The Halberstadt CL.IV is a German ground attack aircraft of World War I.

==Design and development==
Karl Thies, chief designer of the Halberstädter Flugzeugwerke, G.m.b.H., designed the CL.IV as a replacement for the CL.II. As the CL.II had proven to be particularly effective in the ground support role, the focus of an improved version was to create a specific ground attack aircraft.

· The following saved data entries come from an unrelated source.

(** C36. [prepare_store] of the ARC manager never raises, and keeps a block in one of the four
    lists T1, T2, B1 and B2 at most.  When it accepts, it evicts as many blocks as places are
    missing, all of them without transfers, puts the new blocks, not yet ready, behind the
    others in T1, at places of their own, and cuts the ghost lists to the capacity; when it
    refuses, it stores nothing, but the blocks it had evicted are gone. *)
Theorem arc_prepare_store m hs (Hi : inv m) (Hnd : NoDup hs) :
  let new := filter (λ h, find m h = None) hs in
  let '(r, m') := prepare_store hs m in
  NoDup (all_keys m') ∧ size m' ≤ capacity (backend m) ∧
  match r with
  | Raise _ => False
  | Ok None => ∃ vs, evicted_from vs m m'
  | Ok (Some out) =>
      ∃ ps vs, out = StoreOutput new (spec_of ps) vs ∧ NoDup ps ∧ length ps = length new ∧
        zlen vs = Z.max 0 (zlen new - get_num_free_blocks (backend m)) ∧
        (∀ h, h ∈ vs → ∃ b, find m h = Some b ∧ ref_cnt b = 0) ∧
        zip new (new_status <$> ps) `suffix_of` t1 m' ∧
        (∀ h, h ∉ new → find m' h = if decide (h ∈ vs) then None else find m h) ∧
        (new ≠ [] → zlen (b1 m') ≤ capacity (backend m) ∧ zlen (b2 m') ≤ capacity (backend m))
  end.
Proof.
  cbv zeta. change (prepare_store hs m) with (prepare_store_arc hs m).
  destruct (prepare_store_spec (capacity (backend m)) hs m (conj Hi eq_refl) Hnd)
    as [(vs & m' & -> & [I Hc] & V)|(ps & vs & m' & -> & [I Hc] & F & Hv & Hf & Hn & Hs & Hb)].
  - destruct (inv_size m' I) as (S1 & S2 & _). rewrite (inv_cap m' I) in S1.
    split; [apply I|]. split; [lia|by exists vs].
  - destruct (inv_size m' I) as (S1 & S2 & _). rewrite (inv_cap m' I) in S1.
    split; [apply I|]. split; [lia|]. exists ps, vs. pose proof (Forall2_length _ _ _ F) as Hl.
    split; [done|]. split; [|done]. destruct Hs as [d Hd].
    pose proof (owns_nodup _ _ (inv_owns m' I)) as Hp. rewrite Hd, !places_app in Hp.
    apply NoDup_app in Hp as [(_ & _ & Hp)%NoDup_app _]. unfold places in Hp.
    rewrite snd_zip in Hp by (rewrite length_fmap; lia). by rewrite <- list_fmap_compose, list_fmap_id in Hp.
Qed.
(** ** Both directions ([CpuGpuOffloadingHandlers]) *)

(** A KV block consists of kernel blocks, whose size is found from the tensors' shapes; the
    CPU's tensors have as many as their blocks need. *)
Definition create_handlers (gpu_block_size cpu_block_size kernel_block_size : Z) (gpu_strides cpu_strides : list Z) : result (Handler.t * Handler.t) :=
  let! _ := rassert (0 <? zlen gpu_strides) in
  let! r := py_mod cpu_block_size gpu_block_size in
  let! _ := rassert (r =? 0) in
  let! r := py_mod gpu_block_size kernel_block_size in
  let! _ := rassert (r =? 0) in
  let! cpu_factor := py_div cpu_block_size kernel_block_size in
  let! gpu_factor := py_div gpu_block_size kernel_block_size in
  let! store := Handler.create gpu_strides (zlen cpu_strides) true gpu_factor cpu_factor in
  let! load := Handler.create cpu_strides (zlen gpu_strides) false cpu_factor gpu_factor in
  Ok (store, load).

(** ** The registry of directions ([OffloadingWorker]) *)
Module OffloadingWorker.
Section worker.
Context {D : Type} (np_empty : Z → list Z).

(** The handlers, in the order of their registration, and the memory they work on. *)
Record t := Wk { handlers : list ((string * string) * Handler.t); memory : Memory D }.

Definition create (m : Memory D) : t := Wk [] m.
(** *** New jobs *)

Lemma start_load_runs r ps dst skip w hs hl :
  rep w hs hl → load_job w !! r = None → 0 ≤ skip < f → zlen dst = zlen ps * f - skip →
  runs (start_load np_empty (r, (CPULoadStoreSpec ps, GPULoadStoreSpec dst))) w (λ _ w', ∃ hl', rep w' hs hl'
    ∧ jobs w' = <[job_counter w := (r, false)]> (jobs w) ∧ load_job w' = <[r := job_counter w]> (load_job w) ∧ store_jobs w' = store_jobs w
    ∧ finished_reqs_waiting_for_store w' = finished_reqs_waiting_for_store w ∧ unsubmitted_store_jobs w' = unsubmitted_store_jobs w
    ∧ OffloadingWorker.memory (worker w') = OffloadingWorker.memory (worker w)
    ∧ pending hl' = pending hl ++ [(job_counter w, zip (drop (Z.to_nat skip) (parts f ps)) dst)] ∧ over hl' = over hl).
Proof using All.
  intros Hr Hno Hs Hl. unfold start_load. eapply runs_ok; [done|]. do 2 runs_step. apply runs_passert; [simpl; by apply bool_decide_eq_true_2|].
  runs_step. set (j := job_counter w). set (w1 := set_load_job _ _).
  destruct (submit_load w1 hs hl j ps dst skip) as [bytes Hsub]; [apply Hr|apply Hr|done|done|].
  eexists tt, _. split; [exact Hsub|]. assert (jobs w !! j = None) as Hfresh.
  { destruct (jobs w !! j) eqn:E; [|done]. pose proof (rep_counter _ _ _ Hr j ltac:(by eexists)) as Hlt. unfold j in Hlt. lia. }
  eexists. split; [|split; [done|]; split; [done|]; split; [done|]; split; [done|]; split; [done|]; split; [done|];
    split; [apply add_pending, Hr|apply add_over, Hr]].
  pose proof Hr as []. split; try done.
  - by apply add_queue.
  - simpl. rewrite add_ids, !app_assoc. apply NoDup_app. split; [by rewrite <- app_assoc|]. split; [|apply NoDup_singleton].
    intros x Hx ->%list_elem_of_singleton. rewrite <- app_assoc in Hx. rewrite app_assoc in Hx.
    apply elem_of_app in Hx as [Hx|Hx]; [apply rep_store_owner0 in Hx as [? Hx]|apply rep_load_owner0 in Hx as [? Hx]]; by rewrite Hfresh in Hx.
  - intros x. simpl. rewrite rep_store_owner0. split; intros [r' Hx]; exists r'; [rewrite lookup_insert_ne; [done|by intros <-; rewrite Hfresh in Hx]|].
    destruct (decide (x = j)) as [->|]; [by rewrite lookup_insert_eq in Hx|by rewrite lookup_insert_ne in Hx].
  - intros x. rewrite add_ids, elem_of_app, list_elem_of_singleton, rep_load_owner0. simpl. destruct (decide (x = j)) as [->|Hne].
    + rewrite lookup_insert_eq. split; [intros _; by eexists|by right].
    + rewrite lookup_insert_ne by done. tauto.
  - intros x. simpl. destruct (decide (x = j)) as [->|Hne]; [intros _; unfold j; lia|]. rewrite lookup_insert_ne by done. intros Hx%rep_counter0. lia.
  - intros r' x. simpl. destruct (decide (x = j)) as [->|Hne].
    + rewrite lookup_insert_eq. destruct (decide (r' = r)) as [->|Hn]; [by rewrite lookup_insert_eq|]. rewrite lookup_insert_ne by done.
      rewrite rep_load_job0, Hfresh. split; [done|congruence].
    + rewrite (lookup_insert_ne (jobs w)) by done. destruct (decide (r' = r)) as [->|Hn].
      * rewrite lookup_insert_eq. split; [congruence|]. intros Hx%rep_load_job0. by rewrite Hno in Hx.
      * rewrite lookup_insert_ne by done. apply rep_load_job0.
  - intros r' x. simpl. rewrite rep_store_jobs0. destruct (decide (x = j)) as [->|Hne]; [rewrite lookup_insert_eq, Hfresh; by split|by rewrite lookup_insert_ne].
Qed.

The new CL.IV featured a shorter, strengthened fuselage and a horizontal stabilizer of greater span and higher aspect ratio than that of the CL.II. These changes, along with a one-piece, horn-balanced elevator, gave the CL.IV much greater maneuverability than its predecessor. After tests were completed of the prototype in April 1918, at least 450 were ordered from Halberstadt, and an additional 250 aircraft from a subcontractor, LFG (Roland), as Halberstadt CL.IV(Rol).

==Operational history==
The Halberstadt CL.IV was one of the most effective ground attack aircraft of World War I, relying on its good maneuverability to avoid ground fire. It appeared on the Western Front towards the end of the German offensives in 1918. Flights of four to six aircraft flew close support missions, at an altitude of less than one hundred feet, suppressing enemy infantry and artillery fire just ahead of the advancing German troops. After these late German offensives stalled, Halberstadt CL.IVs were used to disrupt advancing Allied offensives by striking at enemy troop assembly points and night sorties were also made against Allied airfields.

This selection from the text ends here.